The Assurance of Voluntary Compliance includes the recital that “it is the Commonwealth’s position that [the ECA Loans] were procured as the result of ECA’s misrepresentations and material omissions to students prior to its closure related to educational quality, accreditation, career services and the system’s financial condition.”  It also includes a recital of certain conduct identified by the AG as “bringing into question the validity” of the ECA Loans, such as federal statistics showing that ECA’s Pennsylvania locations “had relatively high cohort default rates compared to the 2015 national average,”  “general misrepresentations made in school catalogs to students regarding the quality of instruction and promised student services,” ECA’s “financial troubles,” and “ECA’s failure to disclose to incoming students that its existing accreditor had lost its recognition as an accrediting body.”

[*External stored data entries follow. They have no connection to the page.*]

(** C4: The durable store is linearizable with respect to the memory store, on a database that
    it shares with other stores, importers, publishers and any other callers of the
    procedures, and over a connection that loses requests and responses. A creation that
    succeeds is a creation of the memory store at some moment of the call, provided the
    message stands recorded under the payload hash of its bytes, as every store records it
    (the store answers a fresh message with that hash, and does not read the one recorded).
    A compare-and-set that succeeds returns the record it asked for;
    it is the compare-and-set of the memory store at some moment of the call, or the record
    shows that the move had been made. A read returns the record of the moment of the read. *)
Theorem store_linearizable w :
  rtc db_step empty_tables (tables w) →
  (∀ record w' r, CreateMessage q record w = (w', Ok r) →
     rtc db_step (tables w) (tables w') ∧
     (declares_hash (tables w') (mr_MessageID record) → created_at (tables w) (tables w') record r)) ∧
  (∀ id v next retryable evidence at_ w' r, 0 <= v →
     CompareAndSet q id v next retryable evidence at_ w = (w', Ok r) →
     requested id v next evidence at_ r ∧
     linearized (tables w) (tables w') id v next retryable evidence at_ r) ∧
  (∀ id w' r, Message_ q id w = (w', Ok r) →
     rtc db_step (tables w) (tables w') ∧ Message_lookup id (abstract (tables w')) = Ok r).
Proof using All.
  intros Hreach. pose proof (steps_inv _ _ Hreach inv_empty) as Hinv. split_and!.
  - intros record w' r. by apply create_message_Ok.
  - intros id v next retryable evidence at_ w' r Hv Hc. by destruct (compare_and_set_Ok _ _ _ _ _ _ _ _ _ Hinv Hv Hc) as (?&_&?).
  - intros id w' r. unfold Message_. destruct (messageSnapshot q id w) as [w1 [s|]] eqn:Hsn; [|done]. intros [= <- <-].
    split; [by eapply snapshot_steps|]. destruct (snapshot_Ok _ _ _ _ Hsn) as [m Hat].
    rewrite (abstract_at _ _ _ (sa_message _ _ _ _ Hat)). by rewrite (sa_record _ _ _ _ Hat).
Qed.

(** C6: A version of a message is taken once: if two compare-and-sets for the same version
    succeed, of one worker or of two, at any two moments, they asked for the same state,
    failure class, evidence and instant, and they return the same record. *)
Theorem version_taken_once id v n1 n2 b1 b2 e1 e2 a1 a2 w1 w1' w2 w2' r1 r2 :
  rtc db_step empty_tables (tables w1) → rtc db_step (tables w1') (tables w2) → 0 <= v →
  CompareAndSet q id v n1 b1 e1 a1 w1 = (w1', Ok r1) → CompareAndSet q id v n2 b2 e2 a2 w2 = (w2', Ok r2) →
  n1 = n2 ∧ b1 = b2 ∧ e1 = e2 ∧ Time.ns a1 = Time.ns a2 ∧ r1 = r2.
Proof using All.
  intros Hreach Hlater Hv C1 C2. pose proof (steps_inv _ _ Hreach inv_empty) as Hinv.
  destruct (compare_and_set_Ok _ _ _ _ _ _ _ _ _ Hinv Hv C1) as (Q1&(x1&X1&S1&E1&T1&F1)&L1).
  assert (rtc db_step (tables w1) (tables w1')) as Hs1.
  { destruct L1 as (t0&Hs&[(Hst&_)|(->&_)]); [|done]. etrans; [done|by apply rtc_once]. }
  pose proof (steps_inv _ _ Hs1 Hinv) as Hinv1. pose proof (steps_inv _ _ Hlater Hinv1) as Hinv2.
  destruct (compare_and_set_Ok _ _ _ _ _ _ _ _ _ Hinv2 Hv C2) as (Q2&(x2&X2&S2&E2&T2&F2)&L2).
  assert (rtc db_step (tables w1') (tables w2')) as Hs2.
  { etrans; [done|]. destruct L2 as (t0&Hs&[(Hst&_)|(->&_)]); [|done]. etrans; [done|by apply rtc_once]. }
  destruct (steps_extends _ _ Hinv1 Hs2) as [Htr Hme].
  apply (lookup_weaken _ _ _ _ X1) in Htr. rewrite X2 in Htr. apply (inj Some) in Htr as ->.
  assert (n1 = n2) as <- by congruence. assert (e1 = e2) as <- by congruence.
  assert (Time.ns a1 = Time.ns a2) as Ha by congruence.
  assert (b1 = b2) as <- by (rewrite F1 in F2; by destruct b1, b2). split_and!; [done..|].
  destruct (linearized_entry _ _ _ _ _ _ _ _ _ L1) as (m1&M1&R1), (linearized_entry _ _ _ _ _ _ _ _ _ L2) as (m2&M2&R2).
  destruct (Hme _ _ M1) as (m2'&M2'&Hcol&_). rewrite M2 in M2'. apply (inj Some) in M2' as <-.
  assert (mr_Envelope r1 = mr_Envelope r2) as Henv by (rewrite R1, R2; cbn; by rewrite Hcol).
  destruct Q1 as (?&?&?&?&Hu1), Q2 as (?&?&?&?&Hu2). unfold Time.UTC in Hu1, Hu2.
  destruct r1, r2. cbn in *. congruence.
Qed.

(** C7: A compare-and-set with a time finer than a microsecond never succeeds, whatever the
    database did: the column cannot hold the time, so neither the answer nor a later read
    shows the time that was asked for, not even when the transition was committed. *)
Theorem compare_and_set_needs_microseconds id v next retryable evidence at_ w w' r :
  rtc db_step empty_tables (tables w) → 0 <= v → Time.ns at_ mod 1000 ≠ 0 →
  ¬ CompareAndSet q id v next retryable evidence at_ w = (w', Ok r).
Proof using All.
  intros Hreach Hv Hat Hc. pose proof (steps_inv _ _ Hreach inv_empty) as Hinv.
  destruct (compare_and_set_Ok _ _ _ _ _ _ _ _ _ Hinv Hv Hc) as ((_&_&_&_&Hu)&_&Hl).
  destruct (linearized_entry _ _ _ _ _ _ _ _ _ Hl) as (m&Hm&->). cbn in Hu.
  assert (rtc db_step (tables w) (tables w')) as Hs.
  { destruct Hl as (t0&Hs&[(Hst&_)|(->&_)]); [|done]. etrans; [done|by apply rtc_once]. }
  pose proof (entry_micro _ _ _ (inv_entry _ (steps_inv _ _ Hs Hinv) _ _ Hm)) as Hmicro.
  unfold Time.UTC in Hu. injection Hu as Hu. congruence.
Qed.
End Store.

These recitals in the Assurance of Voluntary Compliance are followed by the recital that it is the AG’s position that efforts to collect the ECA Loans would violate the provisions of the FDCPA and the PA Fair Credit Extension Uniformity Act that prohibit the use of false, deceptive, or misleading representations or means to collect a debt, including the false representation of a debt’s character, amount, or legal status.

According to the AG, the  agreement will result in the cancellation of approximately $2.6 million in loans owed by 1,300 students.  The agreement also requires Elevation to refund payments that it or its servicers have collected on the ECA Loans.  In addition to barring collection efforts on the ECA Loans, the agreement prohibits Elevation from selling, transferring or assigning the ECA Loans.